Aber es gibt auch Nachteile: Die Gegengifte sind nur begrenzt haltbar und müssen gekühlt gelagert werden. Außerdem sorgen die Proteine aus dem Pferdeblut immer wieder für allergische Reaktionen. „Besser wären synthetisch im Labor hergestellte Antiseren, die gegen die Gifte von ganzen Schlangenfamilien einer Region oder sogar eines Kontinents wirken und an den menschlichen Körper angepasst sind“, erklärt Kreuels.

Hoffnung durch bereits existierende Medikamente

Erste Erfolge gibt es bereits: Ein internationales Forscherteam hat den künstlichen Antikörper 95Mat5 entwickelt, der in Tierversuchen wirksam gegen das Nervengift vieler Giftnattern wie Kobras oder Mambas ist. Der Antikörper blockiert ihr Toxin gezielt und könnte so ein breit einsetzbares Gegengift werden. Da 95Mat5 noch nicht gegen alle Schlangengifte, etwa von Vipern, wirkt, suchen die Forschenden nun nach weiteren Antikörpern, um möglichst alle wichtigen Giftkomponenten abzudecken.

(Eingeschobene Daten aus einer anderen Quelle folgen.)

Lemma spec_push acc item :
  0 ≤ maxQueueBytes options → item_ok item →
  spec (λ f g, good false acc f g ∧ disposed f = false ∧ queuedBytes f + q_bytes item ≤ maxQueueBytes options)
    (f ← get_f; modify_f (set_queue (queue f ++ [item]) (queuedBytes f + q_bytes item));; updatePressure options;; pump options)
    (λ _ f g, good false (acc ++ [item]) f g ∧ armed f g).
Proof.
  intros Hmax Hi. eapply spec_bind; [apply spec_get|]. intros x.
  apply (spec_bind _ _ _ (λ _, good false (acc ++ [item]))).
  { apply spec_modify. intros f g [(Hg & Hd & Hm) ->]. by apply good_push. }
  intros ?. eapply spec_bind; [by apply spec_updatePressure|]. intros ?.
  eapply spec_pre; [|by apply spec_pump]. by intros f g [Hg _].
Qed.

Lemma spec_enqueue acc item :
  0 ≤ maxQueueBytes options → item_ok item →
  spec (λ f g, good false acc f g ∧ disposed f = false) (enqueue options item)
    (λ _ f g, good false (acc ++ [item]) f g ∧ armed f g).
Proof.
  intros Hmax Hi. unfold enqueue. eapply spec_bind; [apply spec_get|]. intros x.
  destruct (_ <? _) eqn:Eo; breflect.
  2: { eapply spec_pre; [|by apply spec_push]. intros f g [[Hg Hd] ->]. split_and!; [done|done|lia]. }
  destruct (q_droppable item) eqn:Ed.
  { eapply spec_pre; [|by apply spec_updatePressure]. intros f g [[Hg Hd] _]. apply good_more; [done|].
    right; right. by rewrite kept_one, Ed. }
  pose proof (discard_droppable_spec (q_bytes item) (queue x) (queuedBytes x)) as Hdisc.
  destruct (discard_droppable options (q_bytes item) (queue x) (queuedBytes x)) as [q b].
  destruct Hdisc as (Hsub & Hkept & Hbytes).
  apply (spec_bind _ _ _ (λ _ f g, good false acc f g ∧ disposed f = false ∧ queuedBytes f = b)).
  { apply spec_modify. intros f g [[[Hg Hc] Hd] ->]. split_and!; [|done..]. split; [|done].
    destruct Hg as [Hb Hn Hke Hmx Ht Hdis Hp Hs Hk]. split; cbn; try done.
    - unfold sum_bytes in *; lia.
    - by eapply Forall_sublist.
    - by eapply Forall_sublist.
    - pose proof (sum_bytes_nonneg q (Forall_sublist _ _ _ Hsub Hn)).
      assert (sum_bytes q ≤ sum_bytes (queue f)); [|lia].
      clear -Hsub Hn. induction Hsub as [|i l1 l2 _ IH|i l1 l2 _ IH]; [done|..];
        apply Forall_cons in Hn as [Hi Hn]; specialize (IH Hn); cbn [sum_bytes foldr]; unfold sum_bytes in *; lia.
    - by rewrite Hd.
    - etrans; [|exact Hs]. by apply sublist_app.
    - intros Hgo Hd'. rewrite kept_app, Hkept, <-kept_app. by apply Hk. }
  intros ?. destruct (_ <? _) eqn:Eb; breflect.
  - eapply spec_weaken; [| |by apply (spec_closeSlowClient false acc)].
    + by intros f g [Hg _].
    + intros ? f g [Hg Hd]. split; [apply good_more; auto|]. intros Hd'. congruence.
  - eapply spec_pre; [|by apply spec_push]. intros f g (Hg & Hd & Hq). split_and!; [done|done|lia].
Qed.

Ein weiterer vielversprechender Ansatz kommt aus Großbritannien. Forschende haben herausgefunden, dass bestimmte bereits zugelassene Medikamente wie Dimercaptopropansulfonsäure (DMPS) Enzyme im Schlangengift blockieren und so in Tierversuchen Leben retten können. Diese Wirkstoffe werden bisher bei Schwermetallvergiftungen eingesetzt und binden Zink-Ionen, die viele Schlangengifte für ihre toxische Wirkung benötigen.

„Da die Medikamente bereits auf dem Markt sind, könnten sie schneller als neue Antiseren eingesetzt werden“, sagt Kreuels. Sie sind außerdem günstiger, in guter Qualität verfügbar und müssen im Gegensatz zu Schlangengiften nicht gekühlt werden. Theoretisch könnten die Tabletten damit auch zu den Heilern in entlegene Dörfer gebracht werden und dort Menschenleben vor Ort retten. Die ersten hoffnungsvollen Ergebnisse sollen nun in klinischen Studien am Menschen bestätigt werden.